(AFP) — A 96-year-old former Nazi concentration camp secretary who absconded before her trial was set to begin is due to appear in court in Germany on Tuesday.
The first woman to be prosecuted for Nazi-era crimes in decades, Irmgard Furchner is charged with complicity in the murder of more than 10,000 people at Stutthof camp in occupied Poland.
However an arrest warrant was issued by the court in the northern town of Itzehoe after Furchner left the retirement home where she lives on September 30, as her trial was set to begin, and headed to a metro station.
The pensioner managed to evade police for several hours before being apprehended in the nearby city of Hamburg and temporarily held in custody by authorities.
Furchner was released five days later “under the condition of precautionary measures”, said court spokeswoman Frederike Milhoffer, adding that it was “assured that she (Furchner) will appear at the next appointment”.
According to media reports, the accused has been fitted with an electronic tag to monitor her whereabouts.
Camp secretary
Between June 1943 and April 1945, the accused worked in the office of camp commander Paul Werner Hoppe. Prosecutors say she took dictation of the SS officer’s orders and handled his correspondence.

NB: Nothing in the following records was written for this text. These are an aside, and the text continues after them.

Lemma insert_fix_wp n : forall t k s, rep s t k -> is_red t = true -> (exists m, rbh_ctx m k) -> (length k < n)%nat ->
  wp (insert_fix_loop n (ptr t) (up k)) (fun _ s' => rep s' (fix_up t k) []) s.
Proof.
  induction n as [|n IH]; intros t k s H Ht [m Hm] Hn; [lia|]. cbn [insert_fix_loop]. pose proof (aligned_zero _ (rp_aligned _ _ _ H)) as H0.
  destruct k as [|f1 k1]; cbn [up].
  - cbn [fix_up]. rewrite Z.eqb_refl. pose proof (rp_cells _ _ _ H) as Hc. cbn in Hc. rewrite app_nil_r in H0.
    assert (ptr t <> 0) as Hp0 by (destruct t as [|b l a r]; [done|]; cbn; intros ->; apply H0; cbn; apply elem_of_app; right; left).
    wp_prim. pose proof (wp_recolor 0 0 t s) as Hrec. unfold unless_null in Hrec. rewrite (proj2 (Z.eqb_neq _ _) Hp0) in Hrec.
    eapply Hrec; [done|done| |done|]; [by pose proof (rp_nodup _ _ _ H) as Hnd; cbn in Hnd; rewrite app_nil_r in Hnd|]. intros h' _ Hh. unfold set_root. wp_prims.
    split; rewrite ?inorder_blacken, ?ptr_blacken; try done; apply H.
  - assert (f_addr f1 <> 0) as Hf0 by (intros E; apply H0; apply elem_of_app; right; rewrite addrs_ctx_cons, E; left).
    rewrite (proj2 (Z.eqb_neq _ _) Hf0). destruct f1 as [d1 b1 p s1]. cbn [f_addr] in *. pose proof (rp_ctx _ _ _ H) as Hc. cbn in Hc. apply Forall_cons in Hc as [Cp _]. unfold holds in Cp. cbn in Cp.
    assert (word (up k1)) as Hwk.
    { apply (aligned_up (inorder t ++ p :: inorder s1)). pose proof (rp_aligned _ _ _ H) as Hal. rewrite addrs_ctx_cons in Hal. cbn in Hal. by rewrite <-app_assoc. }
    unfold rb_is_black. wp_prim. wp_prim. eapply wp_get_pc; [exact Cp|]. rewrite pc_nd. wp_prims. rewrite color_bit, negb_involutive by done. cbn [fix_up f_black].
    destruct b1; [wp_prims; exact (proj1 (rep_plug_all s t _) H)|]. cbn in Hm. destruct Hm as (_ & _ & (f2 & k2 & -> & Eb2) & Hm). cbn in Hm. rewrite Eb2 in Hm. destruct Hm as [_ Hm].
    destruct f2 as [d b2 g u]. cbn [f_black f_addr f_sub f_side] in *. destruct (rot_cells _ _ _ _ _ _ _ _ _ _ H Ht) as (Ct & _ & Cs & Cg & Cu & Ck & Hr).
    destruct (rot_regs _ _ _ _ _ _ _ _ _ _ H Ht) as (reg & R0 & Rp & Rg & Rt & Rs & Ru & Rk & Rpt & Rps & Rup).
    unfold rb_red_parent. wp_prim. eapply wp_get_pc; [exact Cp|]. rewrite pc_nd. cbn [up f_addr bit]. rewrite Z.add_0_r. cbn [up f_addr] in Hwk.
    wp_prim. eapply wp_get_kid; [exact Cg|].
    assert ((if negb (p =? kid R (nd d (up k2 + bit b2) p (ptr u))) then L else R) = d) as ->.
    { destruct d; cbn; [|by rewrite Z.eqb_refl]. rewrite (proj2 (Z.eqb_neq _ _)); [done|]. destruct (ptr_in u); apart. }
    wp_prim. eapply wp_get_kid; [exact Cg|]. rewrite kid_other. wp_prim. eapply is_red_node_wp; [exact Cu|apart|done|].
    destruct (is_red u) eqn:Eu.
    2: { eapply wp_mono; [by apply (rotate_wp s t d1 d p g s1 u b2 k2)|]. intros [] s' H'. exact (proj1 (rep_plug_all s' _ k2) H'). }
    eapply wp_bind_mono; [exact (recolor_wp s t d1 d p g s1 u b2 k2 H Ht Eu)|]. cbn beta. intros [] s' Hrec.
    eapply wp_bind_mono; [exact Hrec|]. clear Hrec. cbn beta. intros [] s2 Hrec.
    eapply wp_bind_mono; [exact Hrec|]. clear Hrec. cbn beta. intros gp s3 Hrec.
    eapply wp_bind_mono; [exact Hrec|]. clear Hrec. cbn beta. intros [] s4 Hrec. apply wp_ret in Hrec as [-> H4].
    pose proof (IH _ k2 s4 H4) as Hloop. rewrite ptr_mk, is_red_mk in Hloop. apply Hloop; [done|by exists (S m)|cbn in Hn; lia].
Qed.
Lemma pipe_alloc_wlp s : (forall g, is_fp g -> 0 <= rc s g) -> wlp (pipe_alloc bc junk_pipe ctx) (fun '(r, f0, f1) s' =>
  r = -1 /\ kept s s' \/ r = 0 /\ is_fp f0 /\ is_fp f1 /\ shifted (fun g => one f0 g + one f1 g) s s') s.
Proof.
  intros Hpos. unfold pipe_alloc. apply wlp_bind. eapply wlp_mono; [apply file_alloc_wlp|]. intros f0 s1 [[-> H0]|(Hf0 & Hz0 & H0)]; cbn beta.
  - change (0 =? 0) with true. cbn [orb negb]. wlp_prims. change (0 =? 0) with true. cbn [negb]. wlp_prims. by left.
  - replace (f0 =? 0) with false by (unfold is_fp in *; lia). cbn [orb negb]. apply wlp_bind. eapply wlp_mono; [apply file_alloc_wlp|].
    intros f1 s2 [[-> H1]|(Hf1 & Hz1 & H1)]; cbn beta.
    + change (0 =? 0) with true. cbn [orb negb]. apply wlp_bind. eapply wlp_mono; [apply file_close_wlp|]. intros [] s3 (_ & _ & H3). wlp_prims.
      change (0 =? 0) with true. cbn [negb]. wlp_prims. left.
      split; [done|]. eapply shifted_back; [apply (shifted_kept _ _ _ _ H0 H1)|exact H3|]. intros g. cbn. lia.
    + replace (f1 =? 0) with false by (unfold is_fp in *; lia). apply wlp_bind. unfold kalloc_pipe. wlp_prims.
      assert (shifted (fun g => one f0 g + one f1 g) s s2) as H2 by by eapply shifted_trans.
      match goal with |- wlp _ _ ?x => assert (kept s2 x) as Hk by (by apply kept_files); revert Hk; generalize x end. intros s3 H3.
      assert (forall g, rc s3 g = rc s g + one f0 g + one f1 g) as E3. { intros g. rewrite (sh_rc _ _ _ H3), (sh_rc _ _ _ H2). lia. }
      assert (one f0 f0 = 1 /\ one f1 f1 = 1) as [O0 O1] by (unfold one; by rewrite !decide_True by done).
      assert (forall f g, 0 <= one f g) as Op by (intros f g; unfold one; case_decide; lia).
      eapply wlp_mono; [apply (init_pipe_wlp true)|]. { rewrite E3. pose proof (Hpos f0 Hf0). pose proof (Op f1 f0). lia. }
      intros [] s4 H4. cbn beta in H4. apply wlp_bind. eapply wlp_mono; [apply (init_pipe_wlp false)|].
      { rewrite (sh_rc _ _ _ H4), E3. pose proof (Hpos f1 Hf1). pose proof (Op f0 f1). lia. }
      intros [] s5 H5. wlp_prims. right. do 3 (split; [done|]). exact (shifted_kept _ _ _ _ (shifted_kept _ _ _ _ H2 H3) (kept_trans _ _ _ H4 H5)).
Qed.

Roughly 65,000 people died at the Stutthof camp near Gdansk, among them “Jewish prisoners, Polish partisans and Soviet Russian prisoners of war”, according to the indictment.
A teenager at the time the alleged crimes were committed, Furchner’s trial is being held in juvenile court.
In a letter sent ahead of her first scheduled hearing, the defendant told the presiding judge of the court that she did not want to appear in person in the dock.
Her ultimate failure to present herself showed “contempt for the survivors and also for the rule of law”, the vice president of the International Auschwitz Committee Christoph Heubner told AFP at the time.
“Healthy enough to flee, healthy enough to go to jail!,” tweeted Efraim Zuroff, an American-Israeli “Nazi hunter” who has played a key role in bringing former Nazi war criminals to trial.
Delayed justice
Around the same time Furchner fled her trial, a 100-year-old former Nazi concentration camp guard appeared before judges at a court in Neuruppin, northwest of Berlin.
Josef Schuetz, who stands accused of assisting in the murder of 3,518 prisoners at the Sachsenhausen camp between 1942 and 1945, told the court he was “innocent” and “knows nothing” about what happened at the camp.
Along with Furchner, the two are among the oldest defendants to stand trial for their alleged role in the Nazi system.
Seventy-six years after the end of World War II, time is running out to bring people to justice.
Prosecutors are investigating another eight cases, according to the Central Office for the Investigation of National Socialist Crimes.
In recent years, several cases have been abandoned as the accused died or were physically unable to stand trial.
The last guilty verdict was issued to former SS guard Bruno Dey, who was handed a two-year suspended sentence in July at the age of 93.